Marianne Shaneen

The Peekaboo Theory



came home and opened the door, startled at the noise then
remembered I'd left the radio on all day to have a voice to
return home to, to be cradled in the vast network of
electromagnetic waves radiating around and right through me,

especially the cracklings of static: electric discharges
occurring in the air that must have always been taking place
but if not for their interference with music on the radio I
would never be aware of their existence.

Sir Oliver Lodge, the father of radio, believed that the
'other world' was a wavelength into which we pass when we
die.
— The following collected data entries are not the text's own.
(* ===== verification/SessionData.v ===== *)
(** * The onboarding session: its data

    The interfaces of src/lib/state/onboard-session.ts, their JSON form, and the
    collaborators the session code calls but this development does not model:
    the clock and the id generator, SHA-256, the secret redactor
    (src/lib/security/redact.ts), the messaging plan validator and compactor
    (src/lib/messaging/) and the platform's URL parser.  They are the operations
    of the class [Host]; every definition and theorem is parametric in them. *)

From S2P Require Import Prelude Json Machine Choices Station Checkpoint.

Class Host := {
  (** [new Date().toISOString()] at the n-th reading of the clock. *)
  now : nat → string;
  (** [`${Date.now()}-${randomUUID()}`] at the n-th reading. *)
  fresh_id : nat → string;
  (** [createHash("sha256").update(s).digest("hex")]. *)
  sha256_hex : string → string;
  redactUrl : json → option string;
  redactSensitiveText : json → option string;
  (** [parseSandboxMessagingPlan(value, { sandboxName })]; a valid plan stays JSON. *)
  parseSandboxMessagingPlan : option string → json → option json;
  compactSandboxMessagingPlanForPersistence : json → json;
  parseURL : string → option URL;
}.

Inductive StepStatus : Type := SPending | SInProgress | SComplete | SFailed | SSkipped.
#[export] Instance StepStatus_eq_dec : EqDecision StepStatus.
Proof. solve_decision. Defined.
Definition step_status_id (s : StepStatus) : string :=
  match s with
  | SPending => "pending" | SInProgress => "in_progress" | SComplete => "complete"
  | SFailed => "failed" | SSkipped => "skipped"
  end.
Definition STEP_STATES : list StepStatus := [SPending; SInProgress; SComplete; SFailed; SSkipped].

Record StepState := mkStep {
  st_status : StepStatus;
  st_startedAt : option string;
  st_completedAt : option string;
  st_error : option string;
}.
#[export] Instance eta_StepState : Eta StepState := λ s,
  mkStep (st_status s) (st_startedAt s) (st_completedAt s) (st_error s).

Record SessionFailure := mkFailure {
  f_step : option string;
  f_message : option string;
  f_recordedAt : string;
  f_interrupted : bool;
}.

Record SessionMetadata := mkMeta { gatewayName : string; fromDockerfile : option string }.

Inductive SessionRecoveryReceiptReason : Type := FailedTerminalSnapshot | ReopenedCompleteSnapshot.
#[export] Instance RecoveryReason_eq_dec : EqDecision SessionRecoveryReceiptReason.
Proof. solve_decision. Defined.
Definition reason_id (r : SessionRecoveryReceiptReason) : string :=
  match r with FailedTerminalSnapshot => "failed_terminal_snapshot"
             | ReopenedCompleteSnapshot => "reopened_complete_snapshot" end.

Record SessionRecoveryReceipt := mkReceipt {
  rr_id : string;
  rr_reason : SessionRecoveryReceiptReason;
  rr_entry : OnboardMachineState;
  rr_appliedAt : string;
  rr_revision : Z;
}.

Record OnboardMachineSnapshot := mkMachine {
  m_state : OnboardMachineState;
  m_stateEnteredAt : option string;
  m_revision : Z;
  m_recoveryReceipt : option SessionRecoveryReceipt;
}.
#[export] Instance eta_machine : Eta OnboardMachineSnapshot := λ m,
  mkMachine (m_state m) (m_stateEnteredAt m) (m_revision m) (m_recoveryReceipt m).

Record SandboxPromptProgress := mkProgressFlags {
  pp_sandboxName : bool; pp_webSearch : bool; pp_messaging : bool; pp_resourceProfile : bool;
}.
#[export] Instance eta_prompt : Eta SandboxPromptProgress := λ p,
  mkProgressFlags (pp_sandboxName p) (pp_webSearch p) (pp_messaging p) (pp_resourceProfile p).

Inductive HermesAuthMethod : Type := OAuth | ApiKey.
#[export] Instance HermesAuthMethod_eq_dec : EqDecision HermesAuthMethod.
Proof. solve_decision. Defined.
Definition hermes_id (h : HermesAuthMethod) : string :=
  match h with OAuth => "oauth" | ApiKey => "api_key" end.

(** [accountId], [baseUrl], [userId]; each present only when nonempty. *)
Record WechatConfig := mkWechat {
  wc_accountId : option string; wc_baseUrl : option string; wc_userId : option string;
}.

Record Session := mkSession {
  sessionId : string;
  resumable : bool;
  status : string;
  mode : string;
  startedAt : string;
  updatedAt : string;
  lastStepStarted : option string;
  lastCompletedStep : option string;
  failure : option SessionFailure;
  agent : option string;
  sandboxName : option string;
  provider : option string;
  model : option string;
  servingProfileProvenance : option json;
  stationExpressIntent : option StationExpressResumeIntent;
  stationExpressReceiptRetirement : option string;
  endpointUrl : option string;
  credentialEnv : option string;
  hermesAuthMethod : option HermesAuthMethod;
  preferredInferenceApi : option string;
  compatibleEndpointReasoning : option string;
  compatibleEndpointReasoningEffort : option ReasoningEffort;
  nimContainer : option string;
  routerPid : option Z;
  routerCredentialHash : option string;
  webSearchConfig : option WebSearchConfig;
  sandboxPromptProgress : SandboxPromptProgress;
  resourceProfile : option CheckpointResourceProfile;
  toolDisclosure : ToolDisclosure;
  observabilityEnabled : bool;
  observabilityRequestedExplicitly : bool;
  hermesToolGateways : option (list string);
  policyPresets : option (list string);
  messagingPlan : option json;
  stagedCredentialProviders : list string;
  migratedLegacyValueHashes : option (gmap string string);
  gpuPassthrough : bool;
  telegramConfig : option bool;
  wechatConfig : option WechatConfig;
  metadata : SessionMetadata;
  machine : OnboardMachineSnapshot;
  checkpoint : option OnboardCheckpoint;
  steps : gmap string StepState;
  (** Membership of the object in [INVALID_TOOL_DISCLOSURE_SESSIONS]
      (src/lib/state/onboard-session-tool-disclosure.ts): kept with the object,
      never written. *)
  invalidDisclosure : bool;
}.
#[export] Instance eta_Session : Eta Session := λ s,
  mkSession (sessionId s) (resumable s) (status s) (mode s) (startedAt s) (updatedAt s)
    (lastStepStarted s) (lastCompletedStep s) (failure s) (agent s) (sandboxName s) (provider s)
    (model s) (servingProfileProvenance s) (stationExpressIntent s)
    (stationExpressReceiptRetirement s) (endpointUrl s) (credentialEnv s) (hermesAuthMethod s)
    (preferredInferenceApi s) (compatibleEndpointReasoning s)
    (compatibleEndpointReasoningEffort s) (nimContainer s) (routerPid s) (routerCredentialHash s)
    (webSearchConfig s) (sandboxPromptProgress s) (resourceProfile s) (toolDisclosure s)
    (observabilityEnabled s) (observabilityRequestedExplicitly s) (hermesToolGateways s)
    (policyPresets s) (messagingPlan s) (stagedCredentialProviders s)
    (migratedLegacyValueHashes s) (gpuPassthrough s) (telegramConfig s) (wechatConfig s)
    (metadata s) (machine s) (checkpoint s) (steps s) (invalidDisclosure s).

Definition SESSION_VERSION : Z := 1.
Definition MACHINE_SNAPSHOT_VERSION : Z := 1.

(** ** The JSON form, property by property *)

Definition step_json (s : StepState) : json :=
  JObj [("status", JStr (step_status_id (st_status s))); ("startedAt", jopt (st_startedAt s));
        ("completedAt", jopt (st_completedAt s)); ("error", jopt (st_error s))].
Definition steps_json (m : gmap string StepState) : json :=
  JObj (map (λ kv, (kv.1, step_json kv.2)) (map_to_list m)).
Definition failure_json (f : SessionFailure) : json :=
  JObj [("step", jopt (f_step f)); ("message", jopt (f_message f));
        ("recordedAt", JStr (f_recordedAt f)); ("interrupted", JBool (f_interrupted f))].
Definition metadata_json (m : SessionMetadata) : json :=
  JObj [("gatewayName", JStr (gatewayName m)); ("fromDockerfile", jopt (fromDockerfile m))].
Definition receipt_json (r : SessionRecoveryReceipt) : json :=
  JObj [("id", JStr (rr_id r)); ("reason", JStr (reason_id (rr_reason r)));
        ("entry", JStr (state_id (rr_entry r))); ("appliedAt", JStr (rr_appliedAt r));
        ("revision", JNum (NInt (rr_revision r)))].
Definition machine_json (m : OnboardMachineSnapshot) : json :=
  JObj ([("version", JNum (NInt MACHINE_SNAPSHOT_VERSION)); ("state", JStr (state_id (m_state m)));
         ("stateEnteredAt", jopt (m_stateEnteredAt m)); ("revision", JNum (NInt (m_revision m)))]
        ++ match m_recoveryReceipt m with
           | Some r => [("recoveryReceipt", receipt_json r)] | None => [] end).
Definition prompt_json (p : SandboxPromptProgress) : json :=
  JObj [("sandboxName", JBool (pp_sandboxName p)); ("webSearch", JBool (pp_webSearch p));
        ("messaging", JBool (pp_messaging p)); ("resourceProfile", JBool (pp_resourceProfile p))].
Definition telegram_json (requireMention : bool) : json :=
  JObj [("requireMention", JBool requireMention)].
Definition wechat_json (w : WechatConfig) : json :=
  JObj (opt_prop "accountId" (wc_accountId w) ++ opt_prop "baseUrl" (wc_baseUrl w)
        ++ opt_prop "userId" (wc_userId w)).
Definition hashes_json (m : gmap string string) : json :=
  JObj (map (λ kv, (kv.1, JStr kv.2)) (map_to_list m)).

(** [v === null ? null : f(v)]. *)
Definition jnull {A} (f : A → json) (v : option A) : json := from_option f JNull v.

(** The object in memory, with the given plan and checkpoint: what
    [normalizeSession] reads when it is handed a session, and what
    [JSON.stringify] writes. *)
Definition session_obj (plan cp : json) (s : Session) : list (string * json) := [
  ("version", JNum (NInt SESSION_VERSION));
  ("sessionId", JStr (sessionId s)); ("resumable", JBool (resumable s));
  ("status", JStr (status s)); ("mode", JStr (mode s)); ("startedAt", JStr (startedAt s));
  ("updatedAt", JStr (updatedAt s)); ("lastStepStarted", jopt (lastStepStarted s));
  ("lastCompletedStep", jopt (lastCompletedStep s)); ("failure", jnull failure_json (failure s));
  ("agent", jopt (agent s)); ("sandboxName", jopt (sandboxName s));
  ("provider", jopt (provider s)); ("model", jopt (model s));
  ("servingProfileProvenance", jnull id (servingProfileProvenance s));
  ("stationExpressIntent", jnull intent_json (stationExpressIntent s));
  ("stationExpressReceiptRetirement", jopt (stationExpressReceiptRetirement s));
  ("endpointUrl", jopt (endpointUrl s)); ("credentialEnv", jopt (credentialEnv s));
  ("hermesAuthMethod", jnull (λ h, JStr (hermes_id h)) (hermesAuthMethod s));
  ("preferredInferenceApi", jopt (preferredInferenceApi s));
  ("compatibleEndpointReasoning", jopt (compatibleEndpointReasoning s));
  ("compatibleEndpointReasoningEffort",
     jnull (λ e, JStr (effort_id e)) (compatibleEndpointReasoningEffort s));
  ("nimContainer", jopt (nimContainer s)); ("routerPid", jnull (λ z, JNum (NInt z)) (routerPid s));
  ("routerCredentialHash", jopt (routerCredentialHash s));
  ("webSearchConfig", jnull webSearchConfig_json (webSearchConfig s));
  ("sandboxPromptProgress", prompt_json (sandboxPromptProgress s));
  ("resourceProfile", jnull profile_json (resourceProfile s));
  ("toolDisclosure", JStr (disclosure_id (toolDisclosure s)));
  ("observabilityEnabled", JBool (observabilityEnabled s));
  ("observabilityRequestedExplicitly", JBool (observabilityRequestedExplicitly s));
  ("hermesToolGateways", jnull jstrs (hermesToolGateways s));
  ("policyPresets", jnull jstrs (policyPresets s)); ("messagingPlan", plan);
  ("stagedCredentialProviders", jstrs (stagedCredentialProviders s));
  ("migratedLegacyValueHashes", jnull hashes_json (migratedLegacyValueHashes s));
  ("gpuPassthrough", JBool (gpuPassthrough s));
  ("telegramConfig", jnull telegram_json (telegramConfig s));
  ("wechatConfig", jnull wechat_json (wechatConfig s)); ("metadata", metadata_json (metadata s));
  ("machine", machine_json (machine s)); ("checkpoint", cp); ("steps", steps_json (steps s)) ].

Definition session_json (s : Session) : json :=
  JObj (session_obj (jnull id (messagingPlan s)) (jnull serializeCheckpoint (checkpoint s)) s).

(** [serializeSessionForDisk]. *)
Definition serializeSessionForDisk {host : Host} (s : Session) : json :=
  JObj (session_obj (jnull compactSandboxMessagingPlanForPersistence (messagingPlan s))
          (jnull serializeCheckpoint (checkpoint s)) s).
Edison believed he could build a device to contact the
dead and predicted that spirits (he called them the living
impaired
) would communicate using the new technology of
radio.

Electronic Voice Phenomena, or EVP, mysterious
vocal messages (from the absent, the dead, or manifestations
of the listener's subconscious) communicated over radio or
other signals from across the entire electromagnetic
spectrum.

my apartment is transubstantiating into an internal bodily
plexus, arteries of microphone cables, extension cords and
tuning wires for short wave, ham and CB radios; spawning
TVs, microwaves, baby alarms, nanny cams and tape recorders
--the last thing I do is press the plethora of 'record'
buttons when I leave in the morning.

with the advent of "WiFi", wireless computer networks, I've
joined the subculture of "war drivers" who enter poorly
safeguarded wireless networks while driving or walking
around with laptops and tap into signals being transmitted
via household surveillance cameras. I've been driving by my
own building invading and capturing images of my own
bedroom: not to illicitly broadcast on internet voyeur cams,
but to add to the possible carrier signals over which your
messages might be relayed to me

transporting myself in cabrides all over the city on
meaningless errands in order to hear their radios,
programming random 'wrong numbers' into my cell phone each
night to call throughout the following day, loitering at
walkie-talkie laden lobbies and security desks pretending to
look for non-existent guests and tenants, always with a
hidden tape recorder--
up all night listening to and transcribing what I've
recorded during the day, hoping to hear a word from you...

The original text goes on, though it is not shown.